Biography: Sotaro Fujii

Abstract

Cytochromes c' are classified as heme proteins found in restricted Gram-negative bacteria. They usually form a homo dimeric structure, and the single subunit typically consists of four helix bundle. Biochemical analysis showed that they can bind diatomic gasses such as NO or CO, but not O₂. Recently we purified cytochrome c' from thermophilic Hydrogenophilus thermoluteolus, and named it PHCP. H. thermoluteolus grows optimally at 52°C, indicating that PHCP is more stable than homologous proteins from mesophiles. In this study, we compared stability and function of PHCP with its mesophilic homologue, Allochromatium vinosum cytochrome c' (AVCP) having 55 % amino acid sequence identity.  In order to check the stability, we measured the circular dichroism spectra with increasing temperature. The denaturation temperature of PHCP was 87°C, which was higher than that of AVCP (52°C). The X-ray structure comparison between PHCP and AVCP revealed that the stability difference was due to the heme-related interactions and subunit-subunit interactions, which was also proofed by mutagenesis study. These results indicated that PHCP advantageously retains the native structure at high temperature. The PHCP X-ray structure further revealed a ligand binding channel and a penta-coordinated heme, as observed in the AVCP protein, indicating PHCP could bind diatomic gasses at high temperature. Thus, we measured the gas binding affinity of PHCP and AVCP using absorption spectra.

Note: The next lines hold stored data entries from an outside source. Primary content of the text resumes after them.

(* ===== verification/Bolt.v ===== *)
(** * The database interface

    [go.etcd.io/bbolt] as the store uses it: buckets of byte-string keys,
    each holding values ([bucket bytes]) or sub-buckets
    ([bucket (bucket bytes)]). The operations are parameters, with the
    behaviour bbolt documents as laws; module [ToyBolt] is an instance. *)

From S2P Require Import Prelude Base32.
#[local] Open Scope go_scope.

Class Bolt := {
  bucket : Type → Type;
  bk_new {V} : bucket V;
  bk_get {V} : bucket V → bytes → option V;
  bk_set {V} : bytes → V → bucket V → bucket V;
  bk_del {V} : bytes → bucket V → bucket V;
  (* the pairs in the order ForEach visits them *)
  bk_foreach {V} : bucket V → list (bytes * V);
  (* b.ForEach(func(k, v) error { return b.Delete(k) }) *)
  bk_foreach_delete {V} : bucket V → bucket V;
  (* b.Stats().KeyN *)
  bk_KeyN {V} : bucket V → nat;
  (* the keys and values Put accepts *)
  bk_key_ok : bytes → bool;
  bk_value_ok : bytes → bool;
}.

Class BoltLaws `{Bolt} : Prop := {
  bk_get_new {V} k : bk_get (bk_new : bucket V) k = None;
  bk_get_set {V} k k' (v : V) b :
    bk_get (bk_set k v b) k' = if decide (k = k') then Some v else bk_get b k';
  bk_get_del {V} k k' (b : bucket V) :
    bk_get (bk_del k b) k' = if decide (k = k') then None else bk_get b k';
  bk_foreach_sorted {V} (b : bucket V) : StronglySorted key_lt (bk_foreach b);
  bk_foreach_get {V} (b : bucket V) k v : (k, v) ∈ bk_foreach b ↔ bk_get b k = Some v;
  bk_KeyN_foreach {V} (b : bucket V) : bk_KeyN b = length (bk_foreach b);
  bk_key_blank : bk_key_ok [] = false;
  (* MaxKeySize and MaxValueSize *)
  bk_key_fits k : k ≠ [] → length k ≤ 1024 → bk_key_ok k = true;
  bk_value_fits v : (Z.of_nat (length v) ≤ 2 ^ 31 - 2)%Z → bk_value_ok v = true;
}.

(** Deleting every visited key leaves the bucket empty. bbolt documents
    modification during [ForEach] as undefined, so this is a hypothesis of
    its own, made only where the store relies on it. *)
Class ForEachDelete `{Bolt} : Prop := {
  bk_foreach_delete_get {V} (b : bucket V) k : bk_get (bk_foreach_delete b) k = None;
}.

(** ** The calls the store makes *)

Section calls.
Context `{Bolt}.

Definition bk_Put (k v : bytes) (b : bucket bytes) : result (bucket bytes) :=
  if negb (bk_key_ok k) then Err (E "key required or too large")
  else if negb (bk_value_ok v) then Err (E "value too large")
  else Ok (bk_set k v b).

(** [CreateBucketIfNotExists], returning the child. *)
Definition bk_CreateBucketIfNotExists (k : bytes) (p : bucket (bucket bytes))
    : result (bucket bytes * bucket (bucket bytes)) :=
  if negb (bk_key_ok k) then Err (E "bucket name required")
  else match bk_get p k with
       | Some b => Ok (b, p)
       | None => Ok (bk_new, bk_set k bk_new p)
       end.
End calls.

Section laws.
Context `{BoltLaws}.

Lemma bk_get_set_eq {V} k (v : V) b : bk_get (bk_set k v b) k = Some v.
Proof. rewrite bk_get_set. by rewrite decide_True. Qed.

Lemma bk_get_set_ne {V} k k' (v : V) b : k ≠ k' → bk_get (bk_set k v b) k' = bk_get b k'.
Proof. intros ?. rewrite bk_get_set. by rewrite decide_False. Qed.

(** The order in which [ForEach] visits a bucket depends on its contents
    only. *)
Lemma bk_foreach_ext {V} (b1 b2 : bucket V) :
  (∀ k, bk_get b1 k = bk_get b2 k) → bk_foreach b1 = bk_foreach b2.
Proof.
  intros Heq. apply key_sorted_unique; [apply bk_foreach_sorted..|].
  intros [k v]. by rewrite !bk_foreach_get, Heq.
Qed.

Lemma bk_foreach_new {V} : bk_foreach (bk_new : bucket V) = [].
Proof.
  destruct (bk_foreach (bk_new : bucket V)) as [|[k v] l] eqn:E; [done|].
  assert ((k, v) ∈ bk_foreach (bk_new : bucket V)) as Hin by (rewrite E; left).
  by rewrite bk_foreach_get, bk_get_new in Hin.
Qed.

Lemma bk_foreach_NoDup {V} (b : bucket V) : NoDup (bk_foreach b).*1.
Proof.
  pose proof (bk_foreach_sorted b) as Hs.
  induction Hs as [|[k v] l Hl IH Hx]; [constructor|]. cbn. constructor; [|done].
  intros ([k' v'] & -> & Hin)%list_elem_of_fmap. rewrite Forall_forall in Hx.
  exact (bytes_lt_irrefl _ (Hx _ Hin)).
Qed.

(** Adding a fresh key adds one pair. *)
Lemma bk_foreach_set_fresh {V} k (v : V) b :
  bk_get b k = None → bk_foreach (bk_set k v b) ≡ₚ (k, v) :: bk_foreach b.
Proof.
  intros Hk. apply NoDup_Permutation.
  - eapply NoDup_fmap_1, bk_foreach_NoDup.
  - constructor; [by rewrite bk_foreach_get, Hk|]. eapply NoDup_fmap_1, bk_foreach_NoDup.
  - intros [k' v']. rewrite elem_of_cons, !bk_foreach_get, bk_get_set.
    case_decide; naive_solver.
Qed.

Lemma bk_key_fits_32 k : length k = 32 → bk_key_ok k = true.
Proof. intros Hk. apply bk_key_fits; [by destruct k | lia]. Qed.

Lemma bk_Put_Ok k v b b' :
  bk_Put k v b = Ok b' ↔ bk_key_ok k = true ∧ bk_value_ok v = true ∧ b' = bk_set k v b.
Proof.
  unfold bk_Put. destruct (bk_key_ok k), (bk_value_ok v); cbn; naive_solver.
Qed.

Lemma bk_Create_Ok k p b p' :
  bk_CreateBucketIfNotExists k p = Ok (b, p') ↔
  bk_key_ok k = true ∧ b = default bk_new (bk_get p k) ∧
  (∀ k', bk_get p' k' = if decide (k = k') then Some b else bk_get p k') ∧
  p' = match bk_get p k with Some _ => p | None => bk_set k bk_new p end.
Proof.
  unfold bk_CreateBucketIfNotExists. destruct (bk_key_ok k); cbn; [|naive_solver].
  destruct (bk_get p k) as [c|] eqn:Hc; cbn; split.
  - intros [= <- <-]. split_and!; try done. intros k'. case_decide; by subst.
  - intros (_ & -> & _ & ->). done.
  - intros [= <- <-]. split_and!; try done. intros k'. by rewrite bk_get_set.
  - intros (_ & -> & _ & ->). done.
Qed.
End laws.

(** ** An instance *)

Module ToyBolt.
Definition by_key {V} (p q : bytes * V) : bool := bytes_ltb p.1 q.1.

#[export] Instance by_key_strict_weak {V} : StrictWeak (@by_key V).
Proof.
  unfold by_key. split; intros *.
  - apply not_true_is_false, bytes_lt_irrefl.
  - apply bytes_lt_trans.
  - rewrite <-!not_true_iff_false. intros H1 H2 H3.
    destruct (bytes_lt_total x.1 y.1) as [?|[Hxy|?]]; [done|by rewrite Hxy in H3|].
    destruct (bytes_lt_total y.1 z.1) as [?|[Hyz|?]]; [done|by rewrite Hyz in *|].
    apply H1. eapply bytes_lt_trans; [exact H3|done].
Qed.

Definition bolt : Bolt := {|
  bucket V := gmap bytes V;
  bk_new V := ∅;
  bk_get V b k := b !! k;
  bk_set V k v b := <[k := v]> b;
  bk_del V k b := delete k b;
  bk_foreach V b := stable_sort by_key (map_to_list b);
  bk_foreach_delete V b := ∅;
  bk_KeyN V b := length (map_to_list b);
  bk_key_ok k := negb (bool_decide (k = [])) && (length k <=? 1024);
  bk_value_ok v := true;
|}.

Definition bolt_laws : @BoltLaws bolt.
Proof.
  split; cbv [bucket bk_new bk_get bk_set bk_del bk_foreach bk_KeyN bk_key_ok bk_value_ok bolt].
  - intros V k. apply lookup_empty.
  - intros V k k' v b. by rewrite lookup_insert.
  - intros V k k' b. by rewrite lookup_delete.
  - intros V b.
    pose proof (stable_sort_sorted by_key (map_to_list b)) as Hs.
    assert (NoDup (stable_sort by_key (map_to_list b)).*1) as Hnd.
    { rewrite stable_sort_perm. apply NoDup_fst_map_to_list. }
    induction Hs as [|p l Hl IH Hx]; [constructor|].
    apply NoDup_cons in Hnd as [Hp Hnd]. constructor; [by apply IH|].
    rewrite Forall_forall in *. intros q Hq. specialize (Hx q Hq).
    unfold not_after, by_key in Hx. unfold key_lt.
    destruct (bytes_lt_total p.1 q.1) as [?|[Heq|Hlt]]; [done| |].
    + destruct Hp. apply list_elem_of_fmap. by exists q.
    + unfold bytes_lt in Hlt. congruence.
  - intros V b k v. rewrite stable_sort_perm. apply elem_of_map_to_list.
  - intros V b. by rewrite stable_sort_perm.
  - done.
  - intros k Hk Hl. rewrite bool_decide_false by done. by apply Nat.leb_le.
  - done.
Qed.

Definition bolt_foreach_delete : @ForEachDelete bolt.
Proof. split. intros V b k. apply lookup_empty. Qed.
End ToyBolt.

The association constant (K_a) of PHCP with CO was 3 times lower than that of AVCP at 25°C, and PHCP could maintain normal spectral changes up to 60°C. In AVCP, such spectral changes with CO could not to be detected at 60°C, because of denaturation of AVCP. In conclusion, PHCP has a structure fulfilling the requirement for both gas-binding function and thermal stability. This stable cytochrome c' will become a model for protein engineering field.